TASK TO COMPLETE: Lines from the material below that hold the string "Variable" are what is needed; copy each of them.

RECORDS FOR THE TASK:
::::
Lemma py_in_suffix (pre d : string) : py_in d (pre ++ d) = true.
Proof.
  pose proof (py_in_app pre d "") as H.
  rewrite append_empty_r in H. exact H.
Qed.

Lemma py_eq_spec (a b : pyval) : py_eq a b = true ↔ a = b.
Proof.
  destruct a, b; simpl; split; intros H; try congruence; try reflexivity.
  - apply Z.eqb_eq in H. congruence.
  - inversion H. apply Z.eqb_refl.
  - apply String.eqb_eq in H. congruence.
  - inversion H. apply String.eqb_refl.
Qed.

(** ** The dispatcher, case by case *)

Section dispatch.
Context {tags : xml_tags}.
Variable registry : gmap string PyClass.
Variable xml_node : Element.

Lemma network_missing :
  attrib xml_node !! Attributes_XSI_NAMESPACE_TYPE = None →
  Network_Object.from_xml_node_auto_type registry xml_node
  = (Raise (ValueError "XML Node is missing type attribute"), xml_node).
Proof.
  intros H. unfold Network_Object.from_xml_node_auto_type, bind,
    try_except_KeyError, attrib_getitem, raise.
  rewrite H. reflexivity.
Qed.

Lemma service_missing :
  attrib xml_node !! Attributes_XSI_NAMESPACE_TYPE = None →
  Service_Object.from_xml_node_auto_type registry xml_node
  = (Raise (ValueError "XML Node is missing type attribute"), xml_node).
Proof.
  intros H. unfold Service_Object.from_xml_node_auto_type, bind,
    try_except_KeyError, attrib_getitem, raise.
  rewrite H. reflexivity.
Qed.

Lemma network_unknown (d : string) :
  attrib xml_node !! Attributes_XSI_NAMESPACE_TYPE = Some d →
  registry !! d = None →
  Network_Object.from_xml_node_auto_type registry xml_node
  = (Raise (ValueError ("Unknown network object type " ++ d)), xml_node).
Proof.
  intros H1 H2. unfold Network_Object.from_xml_node_auto_type, bind,
    try_except_KeyError, attrib_getitem, registry_getitem, raise.
  rewrite H1, H2. reflexivity.
Qed.

Lemma service_unknown (d : string) :
  attrib xml_node !! Attributes_XSI_NAMESPACE_TYPE = Some d →
  registry !! d = None →
  Service_Object.from_xml_node_auto_type registry xml_node
  = (Raise (ValueError ("Unknown network object type " ++ d)), xml_node).
Proof.
  intros H1 H2. unfold Service_Object.from_xml_node_auto_type, bind,
    try_except_KeyError, attrib_getitem, registry_getitem, raise.
  rewrite H1, H2. reflexivity.
Qed.

(** With a registered discriminator the call is the variant's
    [from_xml_node], except that a [KeyError] escaping from it is reported
    by the second [except] clause as well. *)
Lemma network_registered (d : string) (cls : PyClass) :
  attrib xml_node !! Attributes_XSI_NAMESPACE_TYPE = Some d →
  registry !! d = Some cls →
  Network_Object.from_xml_node_auto_type registry xml_node
  = match from_xml_node cls xml_node with
    | (Raise (KeyError _), node') =>
        (Raise (ValueError ("Unknown network object type " ++ d)), node')
    | r => r
    end.
Proof.
  intros H1 H2. unfold Network_Object.from_xml_node_auto_type, bind,
    try_except_KeyError, attrib_getitem, registry_getitem, raise.
  rewrite H1, H2. destruct (from_xml_node cls xml_node) as [[obj|[]] node'];
    reflexivity.
Qed.

Lemma service_registered (d : string) (cls : PyClass) :
  attrib xml_node !! Attributes_XSI_NAMESPACE_TYPE = Some d →
  registry !! d = Some cls →
  Service_Object.from_xml_node_auto_type registry xml_node
  = match from_xml_node cls xml_node with
    | (Raise (KeyError _), node') =>
        (Raise (ValueError ("Unknown network object type " ++ d)), node')
    | r => r
    end.
Proof.
  intros H1 H2. unfold Service_Object.from_xml_node_auto_type, bind,
    try_except_KeyError, attrib_getitem, registry_getitem, raise.
  rewrite H1, H2. destruct (from_xml_node cls xml_node) as [[obj|[]] node'];
    reflexivity.
Qed.

(** The dispatcher itself only reads the node: it leaves it as the
    callee it delegates to leaves it. *)
Lemma network_frame :
  (∀ d cls,
     attrib xml_node !! Attributes_XSI_NAMESPACE_TYPE = Some d →
     registry !! d = Some cls →
     leaves_node (from_xml_node cls) xml_node) →
  leaves_node (Network_Object.from_xml_node_auto_type registry) xml_node.
Proof.
  intros Hread. unfold leaves_node in *.
  destruct (attrib xml_node !! Attributes_XSI_NAMESPACE_TYPE) as [d|] eqn:Hattr.
  - destruct (registry !! d) as [cls|] eqn:Hreg.
    + rewrite (network_registered d cls Hattr Hreg).
      specialize (Hread d cls eq_refl Hreg).
      destruct (from_xml_node cls xml_node) as [[obj|[]] node']; exact Hread.
    + rewrite (network_unknown d Hattr Hreg). reflexivity.
  - rewrite (network_missing Hattr). reflexivity.
Qed.

Lemma service_frame :
  (∀ d cls,
     attrib xml_node !! Attributes_XSI_NAMESPACE_TYPE = Some d →
     registry !! d = Some cls →
     leaves_node (from_xml_node cls) xml_node) →
  leaves_node (Service_Object.from_xml_node_auto_type registry) xml_node.
Proof.
  intros Hread. unfold leaves_node in *.
  destruct (attrib xml_node !! Attributes_XSI_NAMESPACE_TYPE) as [d|] eqn:Hattr.
  - destruct (registry !! d) as [cls|] eqn:Hreg.
    + rewrite (service_registered d cls Hattr Hreg).
      specialize (Hread d cls eq_refl Hreg).
      destruct (from_xml_node cls xml_node) as [[obj|[]] node']; exact Hread.
    + rewrite (service_unknown d Hattr Hreg). reflexivity.
  - rewrite (service_missing Hattr). reflexivity.
Qed.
::::
ANSWER BOX:
Variable registry : gmap string PyClass.
Variable xml_node : Element.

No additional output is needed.